Lady Hallett: Whilst Mr O’Connor is getting that document up, Mr Cain, do I understand from what you said earlier that you would defend the ten-day gap between the decision taken that there had to be a national lockdown and actually implementing that decision? Because I find that curious.

Mr Lee Cain: As I said, I think it is longer than you would like, but I think it’s important just to emphasise the amount of things that had to be done and the amount of people we had to take with us to deliver a nationwide lockdown. It’s a huge, huge undertaking. And to be honest, my understanding of government, that is government moving at a tremendous speed, which maybe says more about government than other things, but, you know, the machinery did feel like it moved quick for the machinery. But it’s long. You know, it’s definitely longer than you would hope.

Mr O’Connor: Thank you.

Let’s look here, Mr Cain, let’s not worry about the very top message, but the second one down. There is a series of four messages from Dominic Cummings to you, and I think it’s apparent that Mr Cummings is in a meeting with Boris Johnson and Rishi Sunak, and he says, first of all:

“Get in here he’s melting down.”

Before I go on, let’s just note the date. So it’s 19 March, so the Thursday of the week after that Saturday meeting that we were just discussing.

Then he says:

“Rishi saying bond markets may not fund our debt etc. He’s back to Jaws mode wank.”

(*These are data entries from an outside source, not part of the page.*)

(* ===== verification/Params.v ===== *)
(** * Constants and on-disk structures

    [param.h], [fs.h], [stat.h], [fcntl.h], [buf.h], and the constants of
    [mmu.h] and [memlayout.h]. *)

From S2P Require Import Prelude.
Local Open Scope Z_scope.

(** ** param.h *)
Definition NPROC : nat := 64.
Definition KSTACKSIZE : Z := 4096.
Definition NCPU : nat := 8.
Definition NOFILE : nat := 16.
Definition NFILE : nat := 100.
Definition NINODE : nat := 50.
Definition NDEV : Z := 10.
Definition ROOTDEV : Z := 1.
Definition MAXARG : nat := 32.
Definition MAXOPBLOCKS : Z := 10.
Definition LOGSIZE : nat := 30.
Definition NBUF : nat := 30.
Definition FSSIZE : Z := 1000.

(** ** buf.h *)
Definition B_VALID : Z := 2.
Definition B_DIRTY : Z := 4.

(** ** fs.h *)
Definition ROOTINO : Z := 1.
Definition BSIZE : nat := 512.
Definition BSIZEz : Z := 512.

Record superblock := Superblock {
  sb_size : Z;
  sb_nblocks : Z;
  sb_ninodes : Z;
  sb_nlog : Z;
  sb_logstart : Z;
  sb_inodestart : Z;
  sb_bmapstart : Z
}.

Definition NDIRECT : nat := 12.
Definition NINDIRECT : nat := 128.
Definition MAXFILE : Z := 140.

(** [sizeof(struct dinode)] is 64 and [sizeof(struct dirent)] is 16. *)
Definition IPB : Z := 8.
Definition IBLOCK (i : Z) (sb : superblock) : Z := i / IPB + sb_inodestart sb.
Definition BPB : Z := 4096.
Definition BBLOCK (b : Z) (sb : superblock) : Z := b / BPB + sb_bmapstart sb.
Definition DIRSIZ : nat := 14.

(** ** stat.h *)
Definition T_DIR : Z := 1.
Definition T_FILE : Z := 2.
Definition T_DEV : Z := 3.

(** ** fcntl.h *)
Definition O_RDONLY : Z := 0.
Definition O_WRONLY : Z := 1.
Definition O_RDWR : Z := 2.
Definition O_CREATE : Z := 512.

(** ** memlayout.h and mmu.h *)
Definition EXTMEM : Z := 0x100000.
Definition PHYSTOP : Z := 0xE000000.
Definition DEVSPACE : Z := 0xFE000000.
Definition KERNBASE : Z := 0x80000000.
Definition KERNLINK : Z := KERNBASE + EXTMEM.
Definition PGSIZE : Z := 4096.

Definition V2P (a : Z) : Z := u32 (u32 a - KERNBASE).
Definition P2V (a : Z) : Z := u32 (a + KERNBASE).
Definition PGROUNDUP (sz : Z) : Z := Z.land (u32 (sz + PGSIZE - 1)) (u32 (Z.lnot (PGSIZE - 1))).
Definition PGROUNDDOWN (a : Z) : Z := Z.land (u32 a) (u32 (Z.lnot (PGSIZE - 1))).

What does he mean by that?

Mr Lee Cain: The PM at the time would refer to the mayor of Jaws, from the film, who wanted to keep the beaches open. I think he had a routine from previous in his career where he would use that as a joke from one of his sort of after dinner speeches, but he’d sort of said, you know, there’s more harm coming – the mayor was right all along to keep the beaches open because it would have been a long-term harm to the community. So it’s a sort of reference to that.

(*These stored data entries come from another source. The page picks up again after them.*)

(** A buffer can be recycled unless all hold pinned or locked blocks. *)
Lemma kroom m K dk x :
  kinv m K dk -> (forall i k, K !! i = Some k -> ~ caches k x) ->
  (size ({[x]} ∪ (kpinned K ∪ map_img (kheld K)) : gset Z) <= NBUF)%nat ->
  exists i k, K !! i = Some k /\ k_refcnt k = 0 /\ k_flags k <> 6.
Proof.
  intros HI Hno Hsz.
  destruct (decide (Exists (fun k => k_refcnt k = 0 /\ k_flags k <> 6) K)) as [Hex|Hnex].
  { apply Exists_exists in Hex as (k & Hk & Hr). apply list_elem_of_lookup in Hk as [i Hi].
    eauto. }
  exfalso. rewrite <- Forall_Exists_neg, Forall_lookup in Hnex.
  assert (forall i k, K !! i = Some k -> k_dev k = ROOTDEV /\
            k_blockno k ∈ kpinned K ∪ map_img (kheld K)) as Hbusy.
  { intros i k Hi. specialize (Hnex i k Hi).
    destruct (ki_buf _ _ _ HI i k Hi) as [_ Hl Hv _].
    destruct Hl as [[Hr _]|(Hr & Hd & _)].
    - destruct Hv as [[_ Hf]|(Hd & Hf & _)]; [destruct Hnex; split; [done|lia]|].
      split; [done|]. apply elem_of_union_l, elem_kpinned. exists i, k. split_and!; [done| |done].
      destruct Hf as [Hf|Hf]; [|done]. destruct Hnex. split; [done|lia].
    - split; [done|]. apply elem_of_union_r, elem_kheld. eauto. }
  assert (NoDup (x :: (k_blockno <$> K))) as Hnd.
  { apply NoDup_cons. split.
    - intros (k & -> & Hk)%list_elem_of_fmap. apply list_elem_of_lookup in Hk as [i Hi].
      destruct (Hno i k Hi). split; [by apply (Hbusy i)|done].
    - apply NoDup_alt. intros i j y Hi Hj. rewrite list_lookup_fmap in Hi, Hj.
      apply fmap_Some in Hi as (k & Hi & ->). apply fmap_Some in Hj as (k' & Hj & E).
      eapply (ki_uniq _ _ _ HI i j k k' (k_blockno k)); [done..| |]; split; try done;
        by eapply Hbusy. }
  assert (list_to_set (x :: (k_blockno <$> K)) ⊆@{gset Z}
            {[x]} ∪ (kpinned K ∪ map_img (kheld K))) as Hsub.
  { intros y. rewrite elem_of_list_to_set, elem_of_cons, list_elem_of_fmap.
    intros [->|(k & -> & Hk)]; [by apply elem_of_union_l, elem_of_singleton|].
    apply list_elem_of_lookup in Hk as [i Hi]. apply elem_of_union_r. by eapply Hbusy. }
  apply subseteq_size in Hsub. rewrite size_list_to_set in Hsub by done. cbn in Hsub.
  rewrite length_fmap, (ki_len _ _ _ HI) in Hsub. unfold NBUF in *. lia.
Qed.
End inv.

(** ** The operations on the buffers *)

(** Effect of a field assignment on the core of a buffer. *)
Ltac core_eq :=
  let b := fresh "b" in let H := fresh "H" in
  intros b H; destruct b; unfold core in *; cbn in *; simplify_eq; reflexivity.

Section ops.
Implicit Types (s : bstate) (m : machine) (K : list cbuf) (dk : disk) (k : cbuf).

Record rep s m K dk : Prop := {
  rp_mach : b_mach s = m;
  rp_cores : cores (b_cache s) = K;
  rp_disk : b_disk s = dk;
  rp_list : exists l, dll (b_cache s) l
}.

Lemma wp_onm {A} (f : M machine A) s (Q : A -> bstate -> Prop) :
  wp f (fun a m' => Q a (set_mach m' s)) (b_mach s) -> wp (onm f) Q s.
Proof. apply (wp_zoom (S := bstate)). Qed.

Lemma rep_mach s m m' K dk : rep s m K dk -> rep (set_mach m' s) m' K dk.
Proof. by intros []. Qed.

Lemma wp_get_buf s m K dk i k (Q : buf -> bstate -> Prop) :
  rep s m K dk -> K !! i = Some k -> (forall b, core b = k -> Q b s) -> wp (get_buf i) Q s.
Proof.
  intros [_ HK _ _] Hi HQ. unfold get_buf. wp_steps.
  rewrite <- HK in Hi. unfold cores in Hi. rewrite list_lookup_fmap in Hi.
  apply fmap_Some in Hi as (b & Hb & ->). eapply wp_of_option; [done|]. by apply HQ.
Qed.

Lemma wp_upd_buf s m K dk i k f k' (Q : unit -> bstate -> Prop) :
  rep s m K dk -> K !! i = Some k -> (forall b, core b = k -> core (f b) = k') ->
  (forall b, b_next (f b) = b_next b) -> (forall b, b_prev (f b) = b_prev b) ->
  (forall s', rep s' m (<[i := k']> K) dk -> Q tt s') -> wp (upd_buf i f) Q s.
Proof.
  intros [Hm HK Hd [l Hl]] Hi Hf Hn Hp HQ. unfold upd_buf. wp_step. apply HQ.
  split; cbn; [done| |done|exists l; by apply dll_upd].
  rewrite <- HK in *. unfold cores in *. cbn. rewrite list_lookup_fmap in Hi.
  apply fmap_Some in Hi as (b & Hb & ->).
  rewrite <- (Hf b), <- list_fmap_insert by done. f_equal.
  apply list_eq. intros j. rewrite list_lookup_alter.
  destruct (decide (i = j)) as [<-|].
  - rewrite Hb, list_lookup_insert_eq by (by eapply lookup_lt_Some). done.
  - by rewrite list_lookup_insert_ne.
Qed.

Definition mine m i : Prop := slock_of m (SBuf i) = Sleeplock 1 (default 0 (curpid m)).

Counsel Inquiry: Then Mr Cummings says:

“I’ve literally said same thing ten fucking times and he still won’t absorb it. I’m exhausted just talking to him and stopping the trolley.

“I’ve had to sit here for 2 hours just to stop him saying stupid shit.”

And you say:

“I’m exhausted with him.”

There is then a gap for an hour and it may be that there was then a press conference, because you then forward a tweet about someone who perhaps was watching that press conference, saying that they were confused by what Boris Johnson has said at it, and you say as your message:

“No words.”

And then Mr Cummings says:

“what did I say – it’s only a matter of time before his babbling exposes the fact he doesn’t know what to say.”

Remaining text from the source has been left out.